In order to help coordinate the rescue effort, Ricardo needed fuel, so he turned south, toward the closest KC-135R tanker circling over the Arabian Sea.
He spoke clearly to Amanda. “Dash-One is going to top off the tanks; back ASAP.”
“Hurry.”
“You bet; hang in,” he radioed as he shoved the throttles forward.
A sudden sense of loneliness came over Amanda as she listened to the sound of the fighter jet vanishing in the southern skies.
Get away from the crash site and to high ground as fast as possible.
Moving swiftly but quietly, she removed her helmet, torso harness, G-suit, scarf, nutrition bars, and Nomex flight gloves, keeping just her water flask, her radio, and her sidearm, a standard-issue Sig Sauer P229. The 9 mm semiautomatic was holstered across the chest of her flight vest. Remembering her survival training, Amanda spent the next fifteen minutes laying a false trail away from the hill, dropping items at random for nearly a quarter mile. She then doubled back and headed up the shallow hill flanking the dirt road, breathing heavily and working the soreness out of her ankle as she crested it. She then hid behind a clump of boulders that provided her with a reasonable vantage point over the burning wreckage.
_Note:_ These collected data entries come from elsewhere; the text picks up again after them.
(* ===== verification/Sockets.v ===== *)
(** Small programs that talk through descriptors: [src/cpp/tcp_server.c] and
    [tcp_client.c], [uni_sock_srv.c] and [uni_sock_cli.c], [ipc/pipe_test.c].

    What [read] delivers is a list of messages, the standard input a list of
    characters; what is printed and sent is part of the results. *)
From S2P Require Import Prelude CString Posix TcpConcurrent.

(** ** Lines from the standard input *)

(** The characters of the line: at most [n], up to and with a line feed. *)
Fixpoint line_of_input (n : nat) (input : list Z) : list Z * list Z :=
  match n, input with
  | S n', c :: input' =>
      if c =? 10 then ([c], input') else let '(l, r) := line_of_input n' input' in (c :: l, r)
  | _, _ => ([], input)
  end.

(** [fgets(buf, n, stdin)]: the line and what is left of the input; [None] at
    the end of the input. *)
Definition fgets (n : Z) (input : list Z) : option (list Z * list Z) :=
  match input with [] => None | _ => Some (line_of_input (Z.to_nat (n - 1)) input) end.

(** The bytes [l] over the start of a buffer. *)
Definition overwrite (buf l : list Z) : res (list Z) :=
  if (length l <=? length buf)%nat then mret (l ++ drop (length l) buf) else Err OutOfBounds.

(** [fgets] into a buffer, which is left alone at the end of the input. *)
Definition gets_into (buf input : list Z) : res (list Z * list Z) :=
  match fgets (Z.of_nat (length buf)) input with
  | None => mret (buf, input)
  | Some (l, rest) => buf ← overwrite buf (l ++ [0]); mret (buf, rest)
  end.

(** [buf[strlen(buf) - 1] = '\0'] *)
Definition chop (buf : list Z) : res (list Z) := n ← c_strlen buf; store buf (n - 1) 0.

(** ** tcp_server.c *)

(** One turn of the conversation: what the peer sent; the printed text and the
    message that is sent, and the rest of the input. *)
Definition server_turn (msg input : list Z) : res (list output * list Z * list Z) :=
  buf ← overwrite (replicate 1024 0) msg;
  s ← c_chars buf;
  '(buf, input) ← gets_into (replicate 1024 0) input;
  buf ← chop buf;
  reply ← c_chars buf;
  mret ([PutStr "client# : "; PutChars s; PutStr "\n"; PutStr "server# :"; PutStr "please wait ...\n"], reply ++ [0], input).

(** [n] turns; a peer that closed delivers empty messages. *)
Fixpoint server_session (n : nat) (msgs : list (list Z)) (input : list Z) : res (list output * list (list Z)) :=
  match n with
  | O => mret ([], [])
  | S n' =>
      '(out, reply, input) ← server_turn (hd [] msgs) input;
      '(outs, replies) ← server_session n' (tl msgs) input;
      mret (out ++ outs, reply :: replies)
  end.

(** [main]: the results of [socket], [bind], [listen] and [accept], and the
    session of the first connection, from which it never returns. *)
Definition tcp_server_main (bound listening : Z) (client : fdret) (n : nat) (msgs : list (list Z)) (input : list Z)
  : res (run (list output * list (list Z))) :=
  if bound <? 0 then mret (Exit "bind error" 1)
  else if listening <? 0 then mret (Exit "listen error" 2)
  else
    match client with
    | FdErr _ => mret (Exit "accept  error" 3)
    | FdRet _ => s ← server_session n msgs input; mret (Ret s)
    end.

(** ** tcp_client.c *)

(** [strncasecmp(buf, "quit", 4) == 0]: whether the first characters are quit
    in any case. *)
Definition lower (c : Z) : Z := if (65 <=? c) && (c <=? 90) then c + 32 else c.

Fixpoint is_quit (s w : list Z) {struct w} : res bool :=
  match w with
  | [] => mret true
  | x :: w =>
      match s with
      | [] => Err OutOfBounds
      | c :: s => if lower c =? x then is_quit s w else mret false
      end
  end.

(** The loop: the buffer, what is read and what is sent, to the end by quit.
    A conversation of [n] turns without it has not ended. *)
Fixpoint client_session (n : nat) (buf : list Z) (msgs : list (list Z)) (input : list Z) : res (list output * list (list Z)) :=
  match n with
  | O => Err OutOfFuel
  | S n' =>
      '(buf, input) ← gets_into buf input;
      buf ← chop buf;
      quit ← is_quit buf (codes "quit");
      if (quit : bool) then mret ([PutStr "client# :"; PutStr "quit !\n"], [buf])
      else
        let sent := buf in
        buf ← overwrite buf (hd [] msgs);
        s ← c_chars buf;
        '(out, msgs') ← client_session n' buf (tl msgs) input;
        mret ([PutStr "client# :"; PutStr "please wait\n"; PutStr "server #:"; PutChars s; PutStr "\n"] ++ out, sent :: msgs')
  end.

(** [main]: the number of arguments and the result of [connect]. *)
Definition tcp_client_main (argc connected : Z) (n : nat) (msgs : list (list Z)) (input : list Z)
  : res (run (list output * list (list Z))) :=
  if negb (argc =? 2) then mret (Exit "Usage : client IP" 1)
  else if connected <? 0 then mret (Exit "connect error" 1)
  else
    s ← client_session n (replicate 1024 0) msgs input; mret (Ret s).

(** ** uni_sock_srv.c *)

Definition MAXLINE : Z := 80.

(** The conversation with a client: [char buf[MAXLINE]] keeps its content from
    one connection to the next; printed text and messages sent. *)
Fixpoint uni_session (msgs : list rret) (buf : list cell) : res (list cell * list output * list (list Z)) :=
  match msgs with
  | [] => mret (buf, [PutStr "EOF\n"], [])
  | RErr _ :: _ => mret (buf, [], [])
  | RBytes l :: msgs =>
      if Z.of_nat (length l) =? 0 then mret (buf, [PutStr "EOF\n"], [])
      else
        buf ← fill_at buf 0 l;
        s ← cell_chars buf;
        buf ← for_range 0 (Z.of_nat (length l)) (λ i buf,
          c ← load_init buf i;
          u ← toupper c;
          store_init buf i u) buf;
        reply ← slice buf 0 (Z.of_nat (length l));
        '(buf, out, sent) ← uni_session msgs buf;
        mret (buf, [PutStr "received: "; PutChars s] ++ out, reply :: sent)
  end.

(** The accept loop: a connection that fails is reported and skipped. *)
Fixpoint uni_accept (conns : list (option (list rret))) (buf : list cell) : res (list output * list (list Z)) :=
  match conns with
  | [] => mret ([], [])
  | None :: conns => uni_accept conns buf
  | Some msgs :: conns =>
      '(buf, out, sent) ← uni_session msgs buf;
      '(outs, sents) ← uni_accept conns buf;
      mret (out ++ outs, sent ++ sents)
  end.

Definition uni_srv_main (listenfd bound listening : Z) (conns : list (option (list rret))) : res (run (list output * list (list Z))) :=
  if listenfd <? 0 then mret (Exit "socket error" 1)
  else if bound <? 0 then mret (Exit "bind error" 1)
  else if listening <? 0 then mret (Exit "listen error" 1)
  else
    '(out, sent) ← uni_accept conns (replicate (Z.to_nat MAXLINE) None);
    mret (Ret ([PutStr "UNIX domain socket bound\n"; PutStr "Accepting connections ...\n"] ++ out, sent)).

(** ** uni_sock_cli.c *)

(** The loop: every line of the input is sent, and the answer printed. *)
Fixpoint cli_session (n : nat) (buf : list cell) (msgs : list rret) (input : list Z) : res (list output * list (list Z)) :=
  match n with
  | O => Err OutOfFuel
  | S n' =>
      match fgets MAXLINE input with
      | None => mret ([], [])
      | Some (l, input) =>
          buf ← fill_at buf 0 (l ++ [0]);
          sent ← cell_chars buf;
          '(buf, out) ← match hd (RBytes []) msgs with
            | RErr _ => mret (buf, [PutStr "the other side has been closed.\n"])
            | RBytes m => buf ← fill_at buf 0 m; s ← slice buf 0 (Z.of_nat (length m)); mret (buf, [PutChars s])
            end;
          '(outs, msgs') ← cli_session n' buf (tl msgs) input;
          mret (out ++ outs, sent :: msgs')
      end
  end.

Definition uni_cli_main (sockfd bound connected : Z) (n : nat) (msgs : list rret) (input : list Z) : res (run (list output * list (list Z))) :=
  if sockfd <? 0 then mret (Exit "client socket error" 1)
  else if bound <? 0 then mret (Exit "bind error" 1)
  else if connected <? 0 then mret (Exit "connect error" 1)
  else s ← cli_session n (replicate 100 None) msgs input; mret (Ret s).

(** ** pipe_test.c *)

(** The message of the child. *)
Definition pipe_msg : list Z := codes "hello-linux!".

(** The parent's loop: what [read] of at most 64 bytes delivers. *)
Fixpoint pipe_parent (reads : list rret) (buffer : list Z) : res (list output) :=
  match reads with
  | [] => mret []
  | RErr _ :: _ => mret []
  | RBytes l :: reads =>
      if Z.of_nat (length l) =? 0 then mret []
      else
        buffer ← overwrite buffer l;
        buffer ← store buffer (Z.of_nat (length l)) 0;
        s ← c_chars buffer;
        out ← pipe_parent reads buffer;
        mret ([PutStr "child say to parent："; PutChars s; PutStr "\n"] ++ out)
  end.

(** A pipe whose reader looks after [k] messages were written: [read] takes at
    most 64 bytes of what has accumulated. *)
Fixpoint pipe_reads (pending : list Z) (ks : list nat) : list rret :=
  match ks with
  | [] => []
  | k :: ks =>
      let all := pending ++ mjoin (replicate k pipe_msg) in
      RBytes (take 64 all) :: pipe_reads (drop 64 all) ks
  end.

Definition pipe_main (pipe_ret r w : Z) (ks : list nat) : res (Z * list output) :=
  if negb (pipe_ret =? 0) then mret (1, [])
  else
    out ← pipe_parent (pipe_reads [] ks) (replicate 64 0); mret (0, [PutStr "pipefd[0]："; PutInt r; PutStr "\n"; PutStr "pipefd[1]："; PutInt w; PutStr "\n"] ++ out).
From here, she could also see the first signs of daylight in the east: just a faint band of lavender forming between the starry sky and a distant mountain range.
That’s not good.
Something else suddenly caught her attention: headlights, coming from the direction of the airport.
And that’s worse.
She spotted five sets following the winding road, kicking up a column of dust. As their high beams crisscrossed each other in the darkness, she was able to make out three large Soviet-style military trucks and two armored half-tracks.
Crap.
During her entire military career, Amanda had known there might come a time where she could face precisely what she now faced. She had also heard stories of the fate of captured soldiers and downed pilots in the hands of jihadists. It was the stuff of nightmares.
The thought of what the bastards inside those trucks could do to a female pilot who had just bombed the hell out of them sent a chill down her—
Courage is fear holding on a minute longer.